In the 20th minute, after some buttery interplay, Ethan Pritchard drove the ball down the right wing and played in a cross to Kaleem Haitham, whose glancing finish scurried across Sam Freeman’s goal and landed in the bottom left corner. Pritchard’s right wing would prove to be a thorn in the Whitehawk side for the remainder of the evening.
And, eight minutes later, City would have their second through defender Conor Cody as he flicked on a low, relatively tame corner kick. The first goal was at least moderately digestible, but this one went down like day-old chili. After scattered chuckles from the Ultras singing of a 4-2 Whitehawk score line, I could only detect grimaces—people sharply inhaled through gritted teeth. My own eyes wandered about the sportsplex and looked over to the paddle ball courts. I wanted to go over to the family’s fun little game and dominate just to feel victory again, but alas, I kept watching the football.
Right before the whistle, Freeman saved well to keep his team only down two, and that is how the match stayed until halftime. Walking over to the club house, I could detect no real talking points. Whitehawk could have enjoyed the ball a little more, sure, but it felt like dominance from the home side and not much else. It’s a humbling experience going into half 0-2 and silently rejoicing in the fact that it could have been more.
Consolation was taken in the form of delightful little finger sandwiches in the Chichester boardroom. The mini sausage rolls also made a much-enjoyed appearance. The red and white migration interrupted such culinary comforts, but we walked to the end with a roof, so that’s always a plus.
The Hawks started the half with a pinch more invention and a dash more belief, though no moves were really made.
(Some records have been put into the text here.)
Lemma am_inv_set processed m d it acc v :
  am_inv processed m -> assigns_to it acc ->
  (exists it', In (a_created v, it') (processed ++ [(d, it)])
               /\ assigns_to it' acc /\ a_name v = it_toString it') ->
  date_le d (a_created v) ->
  (forall d' it' e, In (d', it') processed -> assigns_to it' acc -> In (acc, e) m ->
     date_le d' (a_created e) -> date_le d' (a_created v)) ->
  am_inv (processed ++ [(d, it)]) (dict_set string_dec acc v m).
Proof.
  intros (Hnd & HB & HC) Hacc Hv Hdv Hlater.
  split; [apply dict_set_NoDup; exact Hnd|]. split.
  - intros acc' e He. apply dict_set_In in He as [[= -> ->]|He]; [exact Hv|].
    destruct (HB acc' e He) as (it0 & Hi & Ha & Hn).
    exists it0. split; [apply in_or_app; left; exact Hi|auto].
  - intros d' it' acc' Hi Ha. apply in_app_iff in Hi as [Hi|[[= <- <-]|[]]].
    + destruct (HC d' it' acc' Hi Ha) as (e & He & Hde).
      destruct (string_dec acc' acc) as [->|Hne].
      * exists v. split; [apply dict_set_In_new|]. exact (Hlater d' it' e Hi Ha He Hde).
      * exists e. split; [apply dict_set_other; assumption|exact Hde].
    + rewrite (assigns_to_same _ _ _ Ha Hacc). exists v. split; [apply dict_set_In_new|exact Hdv].
Qed.

Lemma assignee_step_inv processed m d it :
  parses d -> Forall (fun p => parses (fst p)) processed -> am_inv processed m ->
  exists m', assignee_step d it m = Some m' /\ am_inv (processed ++ [(d, it)]) m'.
Proof.
  intros [x Hx] Hp Hinv.
  assert (Hdd : date_le d d) by (exists x, x; auto with zarith).
  unfold assignee_step.
  destruct (String.eqb (it_field it) "assignee") eqn:E1;
  destruct (String.eqb (it_fieldtype it) "jira") eqn:E2; simpl;
  try (exists m; split; [reflexivity|]; apply am_inv_skip; [exact Hinv|];
       intros acc (H1 & H2 & _); apply String.eqb_eq in H1, H2; congruence).
  apply String.eqb_eq in E1, E2.
  destruct (it_to it) as [acc|] eqn:Eto.
  2:{ exists m. split; [reflexivity|]. apply am_inv_skip; [exact Hinv|].
      intros acc (_ & _ & H). congruence. }
  assert (Hacc : assigns_to it acc) by (repeat split; assumption).
  assert (Hfresh : exists it', In (d, it') (processed ++ [(d, it)])
                    /\ assigns_to it' acc /\ it_toString it = it_toString it')
    by (exists it; split; [apply in_or_app; right; left; reflexivity|auto]).
  destruct Hinv as (Hnd & HB & HC).
  destruct (dict_get string_dec acc m) as [old|] eqn:Eg.
  - apply dict_get_In in Eg as Hold.
    destruct (HB acc old Hold) as (it0 & Hi0 & Ha0 & Hn0).
    rewrite Forall_forall in Hp. destruct (Hp _ Hi0) as [y Hy]. simpl in Hy.
    rewrite Hx, Hy.
    eexists. split; [reflexivity|].
    destruct (Z.ltb_spec y x) as [Hyx|Hxy].
    + apply am_inv_set; [repeat split; assumption|exact Hacc|exact Hfresh|exact Hdd|].
      intros d' it' e _ _ He Hde. simpl.
      rewrite (NoDup_In_same _ _ _ _ Hnd He Hold) in Hde.
      apply (date_le_trans _ _ _ Hde). exists y, x. auto with zarith.
    + apply am_inv_set; [repeat split; assumption|exact Hacc| |exists x, y; auto|].
      * exists it0. split; [apply in_or_app; left; exact Hi0|auto].
      * intros d' it' e _ _ He Hde. rewrite (NoDup_In_same _ _ _ _ Hnd He Hold) in Hde.
        exact Hde.
  - eexists. split; [reflexivity|].
    apply am_inv_set; [repeat split; assumption|exact Hacc|exact Hfresh|exact Hdd|].
    intros d' it' e _ _ He _. exfalso. apply dict_get_None in Eg. apply Eg.
    apply in_map_iff. exists (acc, e). auto.
Qed.

Lemma assignee_steps_inv l processed m :
  Forall (fun p => parses (fst p)) (processed ++ l) -> am_inv processed m ->
  exists m', assignee_steps l m = Some m' /\ am_inv (processed ++ l) m'.
Proof.
  revert processed m. induction l as [|[d it] r IH]; intros processed m Hp Hinv; simpl.
  - exists m. rewrite app_nil_r. auto.
  - apply Forall_app in Hp as [Hp1 Hp2]. inversion Hp2 as [|? ? Hd Hr]; subst.
    destruct (assignee_step_inv processed m d it Hd Hp1 Hinv) as (m1 & Hs & Hinv1).
    rewrite Hs.
    replace (processed ++ (d, it) :: r) with ((processed ++ [(d, it)]) ++ r)
      by (rewrite <- app_assoc; reflexivity).
    apply IH; [|exact Hinv1].
    rewrite <- app_assoc. apply Forall_app. split; [exact Hp1|exact Hp2].
Qed.

(** map_assignees, when every history timestamp of the response parses:
    it succeeds; each account assigned by some "assignee" item of fieldtype
    "jira" with a non-null [to] has exactly one entry; the entry carries the
    display name and history date of one such assignment to that account,
    and that date is no earlier than the date of any assignment to it (the
    latest assignment wins). Accounts never assigned have no entry. *)
Theorem map_assignees_latest issues :
  Forall (fun p => parses (fst p)) (dated_items issues) ->
  exists m, map_assignees issues = Some m /\ NoDup (map fst m)
    /\ (forall acc e, In (acc, e) m -> exists it,
          In (a_created e, it) (dated_items issues) /\ assigns_to it acc
          /\ a_name e = it_toString it)
    /\ (forall d it acc, In (d, it) (dated_items issues) -> assigns_to it acc ->
          exists e, In (acc, e) m /\ date_le d (a_created e)).
Proof.
  intros Hp. rewrite map_assignees_steps.
  destruct (assignee_steps_inv (dated_items issues) [] [] Hp) as (m & Hm & Hinv).
  { split; [constructor|]. split; [intros ? ? []|intros ? ? ? []]. }
  exists m. split; [exact Hm|]. exact Hinv.
Qed.

Lemma map_assignees_latest_witness :
  map_assignees two_assignments = Some [("u1", {| a_name := Some "New name"; a_created := t2 |})]
  /\ exists m, map_assignees two_assignments = Some m /\ NoDup (map fst m)
    /\ (forall acc e, In (acc, e) m -> exists it,
          In (a_created e, it) (dated_items two_assignments) /\ assigns_to it acc
          /\ a_name e = it_toString it)
    /\ (forall d it acc, In (d, it) (dated_items two_assignments) -> assigns_to it acc ->
          exists e, In (acc, e) m /\ date_le d (a_created e)).
Proof.
  split; [vm_compute; reflexivity|].
  apply map_assignees_latest. simpl. repeat constructor; simpl; concrete_order.
Defined.

(** *** info.analyze_issues *)

Section CounterFacts.
Context {K : Type} (dec : forall x y : K, {x = y} + {x <> y}).

Lemma counter_loop_get l c k :
  dict_get dec k (counter_loop dec l c)
  = match dict_get dec k c with
    | Some n => Some (n + count_occ dec l k)%nat
    | None => if (count_occ dec l k =? 0)%nat then None else Some (count_occ dec l k)
    end.
Proof.
  revert c. induction l as [|x r IH]; intros c; simpl.
  - destruct (dict_get dec k c); [f_equal; lia|reflexivity].
  - rewrite IH, dict_get_set. destruct (dec k x) as [->|Hne].
    + destruct (dec x x); [|congruence].
      destruct (dict_get dec x c); simpl; f_equal; lia.
    + destruct (dec x k); [congruence|reflexivity].
Qed.
(** * Data-quality validation agent and audit trail: a shallow embedding

    The development follows [agents/data_quality_validation.py]
    (class [DataQualityValidationAgent]) and [AuditTrail.py]
    (class [AuditTrailAgent]).

    Conventions of the embedding.
    - A Python [float] (and a NumPy [float64]) is an exact rational in lowest
      terms ([Qc]); rounding and formatting are done on the exact value.
      Infinities and the sign of zero are not represented; NaN only occurs as
      the missing-cell marker.
    - A Python [dict] is an insertion-ordered association list with unique
      keys ([Py.dict]); assigning to a key that is present keeps its place.
    - Exceptions are values of [Py.result]; [try ... except Exception] is
      [Py.try_except].
    - A pandas [DataFrame] is an index length together with the ordered list
      of its labelled columns; a column ([Series]) carries its dtype, so the
      cells of an [int64] column are integers because of the type.  Complex
      dtypes are not represented.  Column labels are strings; [df[col]] is read
      as the column the loop is visiting, which is what pandas returns when
      labels are distinct (as they are in every frame made by [read_csv], the
      only producer in the repository's drivers). *)

From Stdlib Require Import ZArith QArith Qcanon List String Ascii Lia.
From stdpp Require Import base decidable list numbers sorting strings pretty.

Local Open Scope string_scope.

(** ** Python: exceptions, dictionaries, truthiness, number formatting *)

Module Py.

Inductive exn : Type :=
| ValueError
| TypeError.

Inductive result (A : Type) : Type :=
| Ret (a : A)
| Raise (e : exn).

Arguments Ret {A} a.
Arguments Raise {A} e.

Definition bind {A B} (m : result A) (k : A -> result B) : result B :=
  match m with
  | Ret a => k a
  | Raise e => Raise e
  end.

(** [try: body except Exception: handler] *)
Definition try_except {A} (body : result A) (handler : exn -> result A) : result A :=
  match body with
  | Ret a => Ret a
  | Raise e => handler e
  end.

Definition dict (V : Type) : Type := list (string * V).

(** [d[k] = v] *)
Fixpoint dict_set {V} (d : dict V) (k : string) (v : V) : dict V :=
  match d with
  | [] => [(k, v)]
  | (k', v') :: d' =>
      if decide (k' = k) then (k', v) :: d' else (k', v') :: dict_set d' k v
  end.

(** [d.get(k)] *)
Fixpoint dict_get {V} (d : dict V) (k : string) : option V :=
  match d with
  | [] => None
  | (k', v') :: d' => if decide (k' = k) then Some v' else dict_get d' k
  end.

Definition keys {V} (d : dict V) : list string := map fst d.

(** Truth value of a list or dict: non-empty. *)
Definition truthy {A} (l : list A) : bool :=
  match l with
  | [] => false
  | _ :: _ => true
  end.

(** Truth value of an optional string argument: [None] and [""] are falsy. *)
Definition truthy_str (s : option string) : bool :=
  match s with
  | None => false
  | Some "" => false
  | Some _ => true
  end.

(** Nearest integer, ties to the even one. *)
Definition round_half_even (q : Q) : Z :=
  let n := Qnum q in
  let d := Zpos (Qden q) in
  let f := (n / d)%Z in
  let r := (n mod d)%Z in
  match (2 * r ?= d)%Z with
  | Lt => f
  | Gt => (f + 1)%Z
  | Eq => if Z.even f then f else (f + 1)%Z
  end.

Definition pow10 (n : nat) : positive := Pos.pow 10 (Pos.of_nat n).

(** [round(x, ndigits)] for [ndigits >= 1]. *)
Definition round (x : Qc) (ndigits : nat) : Qc :=
  let scale := pow10 ndigits in
  Q2Qc (round_half_even (this x * (Zpos scale # 1)) # scale).

(** [f"{x:.1f}"] *)
Definition format_1f (x : Qc) : string :=
  let t := Z.abs (round_half_even (this x * (10 # 1))) in
  let sign := if decide (x < 0)%Qc then "-" else "" in
  sign +:+ pretty (t / 10)%Z +:+ "." +:+ pretty (t mod 10)%Z.

End Py.

#[global] Instance result_ret : MRet Py.result := @Py.Ret.
#[global] Instance result_bind : MBind Py.result := fun A B k m => Py.bind m k.

(** Integers and fractions as rationals. *)
Definition qz (z : Z) : Qc := Q2Qc (inject_Z z).
Definition qfrac (n : Z) (d : positive) : Qc := Q2Qc (n # d).

(** ** pandas: cells, columns, frames *)

Module Pandas.

(** A cell as a Python object, the way [Series.apply] and [Series.map] hand it
    to a function. *)
Inductive pyobj : Type :=
| PyNull                 (* None, NaN, pd.NA *)
| PyInt (z : Z)
| PyFloat (q : Qc)
| PyBool (b : bool)
| PyStr (s : string)
| PyOther (cls : nat).   (* an instance of any other class, [cls] names the class *)

(** [type(x)] *)
Inductive pytype : Type :=
| TNone
| TInt
| TFloat
| TBool
| TStr
| TClass (cls : nat).

#[global] Instance pytype_eq_dec : EqDecision pytype.
Proof. solve_decision. Defined.

Definition type (x : pyobj) : pytype :=
  match x with
  | PyNull => TNone
  | PyInt _ => TInt
  | PyFloat _ => TFloat
  | PyBool _ => TBool
  | PyStr _ => TStr
  | PyOther cls => TClass cls
  end.

(** [pd.isnull(x)] on a scalar *)
Definition isnull (x : pyobj) : bool :=
  match x with
  | PyNull => true
  | _ => false
  end.

(** [isinstance(x, (int, float, np.number))]; [bool] is a subclass of [int]. *)
Definition isinstance_number (x : pyobj) : bool :=
  match x with
  | PyInt _ | PyFloat _ | PyBool _ => true
  | _ => false
  end.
It’s truly the hope that gets you, as the more promising opening ten minutes were capped off with a Stefan Wright injury. Despite Wright remaining on the ground for multiple minutes, the referee did not stop play. Whitehawk’s night Exhibit A.
The next dozen minutes carried a whole lot of nothing, which, when you’re the side with a two-goal lead, feels like a nice cigarette after a night out. Light little drags and a pass to the side and back to the keeper and over again. In these moments, supporters want to see an all-encompassing need to get the ball back, though no such desperation could be detected. Whitehawk remained second to every second ball.
However, this changed in the final quarter of an hour. The Hawks moved ahead and committed men forward, throwing elbows and putting in tackles. The travelling fans appreciated this, and the trademark Whitehawk kettle started to sing and sizzle.
In the 81st minute, the kettle whistled like a one-way train storming down the tracks to a magisterial comeback. After a cross, and then a half-clearance, and then a deflection, substitute Khris Oti headed the ball home into the bottom right corner. The magic returned. How could we possibly be only one-down after this? Anything felt possible.
The bad thing about “anything is possible” is that anything truly is possible. A minute after Oti’s goal, Tommy Brewer was sent off with a straight red for a late challenge. It was hard to see from where the fans were, but both managers agreed that, if the tackle were against one of their players, they would want the tackler off. Whitehawk’s night Exhibit B.
So, with 10 men, the previously erect magic Hawk hat started to sag a bit to the side. Despite this, the Hawks nearly equalised with a Will Miles scorcher whizzing over the crossbar. This would be the closest the visitors came to any sort of consolation.
When you commit men forward, you always risk the counter. When you have 10 men, such risk is heightened to the max. After a cleared cross to the front post, Chichester broke with pace and strung together a perfect move that left their star Pritchard one-on-one with Freeman. The former danced around the keeper to the left and punched his ticket to yet another home win.
As insult was added to injury all throughout the game, salt sprinkled into the wound one last time as Freeman dove for a ball in the box and allegedly caught a Chichester player in the process. Penalty. Freeman to his left, ball to his right. 4-1.
These results happen. Chichester is arguably the most in-form side in the league, and they rarely put in a bad shift at home. When one considers this side has suffered injuries, players not in their natural positions, and eight games in four weeks, this result makes a bit more sense. While these results do happen, you at least want your team to go for it, and I think everyone of us at Chichester saw the Hawks go for it in the closing stages. On to the next one! Burgess Hill Town at their place. Huge for so many reasons. Come on you Hawks!